I knew what my focus would be in my business. I wanted to learn as much about it as I could. I was still studying on my own time, but now I could use my time at work to observe and learn even more. During company meetings; during company trainings; during interactions with my clients, my managers, my employer, my coworkers – I soaked it all in and let it teach me.
I started using my time at work to practice what I was learning. Some were skills, and others were more related to my personality.
I’ve always been a little shy, naturally. I’d already done a lot over the years to help myself push through it, but now I had a big group of coworkers who I really liked and wanted to be friends with, and I could be even more purposeful while I practiced being outgoing.
I got so many ideas for my business at work. The work I did was quiet, and while I tailored it to the needs of each client, there was still a routine about it that allowed me lots of time to think my own thoughts. At the end of my shift, or during any break, I’d open the notes section of my phone and quickly jot down all the things I’d come up with.
This wasn’t really a company where someone at my level could give input and expect it to make changes. There were just too many people – even for my boss – to go through. But who cares? I sent him some of my ideas anyway. I didn’t do it to get points, or to see anything happen, or to hear anything back about it at all. But it built up my courage. I knew I was going to open the floodgates of criticism soon enough, and I wanted to force myself to jump in.

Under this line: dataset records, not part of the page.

(* ===== verification/_CoqProject ===== *)
-Q . S2P
Prelude.v
Sums.v
External.v
Reference.v
Numeric.v
Money.v
Basics.v
Instrument.v
Event.v
Batch.v
Validation.v
Correction.v
Rules.v
TradeAllocation.v
Solver.v
Balances.v
Ownership.v
Lots.v
Book.v
BookLaws.v
Flows.v
Income.v
Bonds.v
Cashflow.v
PostingMatch.v
Offers.v
Prices.v
PriceSelection.v
State.v
Allocation.v
Computed.v
Reinvestment.v
Projection.v
Agreement.v
Anchors.v
Observed.v
Check.v
Perimeter.v
Evidence.v
Reconcile.v
Returns.v
Issues.v
Quality.v
Inputs.v
Report.v
MoneyFlow.v
Category.v
Aggregate.v
Keyed.v
Population.v
Assets.v
Stated.v
AssetCash.v
AssetPositions.v
AssetWhole.v
Retired.v
Active.v
Confidence.v
Codes.v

Twelve hours a week allowed me time to work on my thing at home. And I plugged away, with every second I could spare. Some days, when things were crazy with the kids, all I had was twenty minutes before it was time to leave for work. But I used it.
Since I didn’t work a lot of hours, my job wasn’t showering me with cash. But it was helping my family. At first that’s all it could do, because of some financial difficulty we’d gotten into after a (temporary) move to another state. Then time went on and we didn’t need all my income – as desperately at least - to help support us, so I was able to use some of it for things I’d need in my business. I had to do it a little at a time, but it was so exciting.

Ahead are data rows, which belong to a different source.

(* ===== verification/Numeric.v ===== *)
(** Numbers: [crates/iaam-core/src/numeric/].

    [Dec] ([decimal.rs]) is the calculation mode, a checked wrapper of
    [rust_decimal::Decimal]; [Exact] ([exact.rs]) is the verification mode,
    a rational over [i128] in lowest terms.  The theorems: normalisation
    never panics and yields the canonical fraction, the [Exact] operations
    compute the rational operation or stop, [Ord] is the order of the
    rationals, and the conversion from [Dec] loses nothing. *)

From Stdlib Require Import ZArith QArith Lia Lqa Qround Qabs Znumtheory.
From S2P Require Import Prelude External Reference.

Inductive NumericError :=
  | ZeroDenominator
  | DivisionByZero
  | NumericOverflow
  | ScaleTooLarge (scale max : Z).
#[export] Instance NumericError_eq_dec : EqDecision NumericError.
Proof. solve_decision. Defined.

Section Decimals.
Context {E : Ext}.

Record Dec := mkDec { dec_inner : Decimal }.

Definition MAX_SCALE : Z := 18.

(** [PartialOrd], [Ord] and [PartialEq] are those of the decimal. *)
#[export] Instance Dec_ord : RustOrd Dec := λ a b, rcmp (dec_inner a) (dec_inner b).
Definition dec_eqb (a b : Dec) : bool := match rcmp a b with Eq => true | _ => false end.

I was sure at least one person I worked with had something I needed – a skill, a contact, an idea, something. And I was right. One person offered to put me in contact with a few people he knew who had accomplished the same thing I was trying to do. Two others offered to connect me with people they knew who provided services I needed. Others gave me great ideas for content.
I have business goals, and personal goals. There’s a lifestyle I want. There’s things I want to be able to do for my family.
Once I made up my mind to use the jobs I had to get those things, everything started to change. I started making much faster progress toward that stuff, and the more I went on, and the more purposeful I was about it, the clearer I got about exactly what I wanted, and the direction I needed to go. And little by little, I’m reaching goals.
This is going to sound like a stretch, I know. But we spend so much of our lives at work; why not use our jobs to do more than pay the bills? There’s things you want. For you. Your job has so much to offer that will help you get closer to having them.
There’s tons of relevant things to learn, tons of ways to develop. There’s connections to make, and opportunities to find out about. You’ll have to give it a lot of effort. But most things worth having require at least some.
You might not be planning to stick around in this one. That’s fine! Start the process now, and continue it in the next place.
You can take, and take, and take from your job, and you don’t have to feel even a pinch of guilt. This whole thing is a win-win. Because as it happens, the better you do there, the more you can take.
You can use this job to get what you want. I feel like I can’t say it enough.